Work to be completed: Within the material below, locate the line with "(Return d, h1)" and the line with "(elements (list_to_set (layers", then return those two lines and all lines between them, exactly as written.

───── Supplied information

(** C10.  A dictionary shorthand that passes both checks is not copied: the
    resolver returns the reference it was given, the attachment holds that
    same reference, no dictionary is created, and the caller's dictionary
    itself now holds [None] under every child layer it had no entry for.  So
    where a child layer was missing, the caller's dictionary has changed. *)
Theorem dict_shorthand_is_padded_in_place (h : Heap) (parent child d : loc)
    (p c : Component) (m : gmap string (option string)) :
  compos h !! parent = Some p → compos h !! child = Some c →
  dicts h !! d = Some m →
  dom m ⊆ list_to_set (layers c) →
  (∀ k v, m !! k = Some v → ∃ l, v = Some l ∧ l ∈ layers p) →
  ∃ h1 h2 m',
    parse_subcomponent_layermap_shorthand parent child (ShDict d) h
    = (Return d, h1)
    ∧ add_subcomponent parent child (ShDict d) h = (Return tt, h2)
    ∧ (∃ p', compos h2 !! parent = Some p'
             ∧ subcomponents p' = subcomponents p ++ [mkSubcomponent child d])
    ∧ length (dicts h2) = length (dicts h)
    ∧ dicts h2 !! d = Some m'
    ∧ (∀ l, m' !! l = match m !! l with
                      | Some v => Some v
                      | None => if decide (l ∈ layers c)
                                then Some None else None
                      end)
    ∧ ((∃ l, l ∈ layers c ∧ m !! l = None) → m' ≠ m).
Proof.
  intros Hp Hc Hd Hkeys Hvals. eexists _, _, _.
  split; [by eapply parse_dict_valid|].
  split; [eapply add_subcomponent_returns; [done|by eapply parse_dict_valid]|].
  cbn [compos dicts].
  split.
  { eexists. split; [apply list_lookup_insert_eq; by eapply lookup_lt_Some|].
    done. }
  split; [by rewrite length_insert|].
  split; [apply list_lookup_insert_eq; by eapply lookup_lt_Some|].
  assert (∀ l, foldl (λ m l, <[l := None]> m) m
                 (elements (list_to_set (layers c) ∖ dom m)) !! l
               = match m !! l with
                 | Some v => Some v
                 | None => if decide (l ∈ layers c) then Some None else None
                 end) as Hlookup.
  { intros l. rewrite padded_lookup. destruct (m !! l); [done|].
    destruct (decide (l ∈ layers c)) as [Hin|Hin].
    - by rewrite decide_True by (by apply elem_of_list_to_set).
    - by rewrite decide_False by (by rewrite elem_of_list_to_set). }
  split; [done|].
  intros (l & Hl & Hnone) Heq.
  specialize (Hlookup l). rewrite Heq, Hnone in Hlookup.
  by rewrite decide_True in Hlookup.
Qed.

──────────

Exercise output:
    = (Return d, h1)
    ∧ add_subcomponent parent child (ShDict d) h = (Return tt, h2)
    ∧ (∃ p', compos h2 !! parent = Some p'
             ∧ subcomponents p' = subcomponents p ++ [mkSubcomponent child d])
    ∧ length (dicts h2) = length (dicts h)
    ∧ dicts h2 !! d = Some m'
    ∧ (∀ l, m' !! l = match m !! l with
                      | Some v => Some v
                      | None => if decide (l ∈ layers c)
                                then Some None else None
                      end)
    ∧ ((∃ l, l ∈ layers c ∧ m !! l = None) → m' ≠ m).
Proof.
  intros Hp Hc Hd Hkeys Hvals. eexists _, _, _.
  split; [by eapply parse_dict_valid|].
  split; [eapply add_subcomponent_returns; [done|by eapply parse_dict_valid]|].
  cbn [compos dicts].
  split.
  { eexists. split; [apply list_lookup_insert_eq; by eapply lookup_lt_Some|].
    done. }
  split; [by rewrite length_insert|].
  split; [apply list_lookup_insert_eq; by eapply lookup_lt_Some|].
  assert (∀ l, foldl (λ m l, <[l := None]> m) m
                 (elements (list_to_set (layers c) ∖ dom m)) !! l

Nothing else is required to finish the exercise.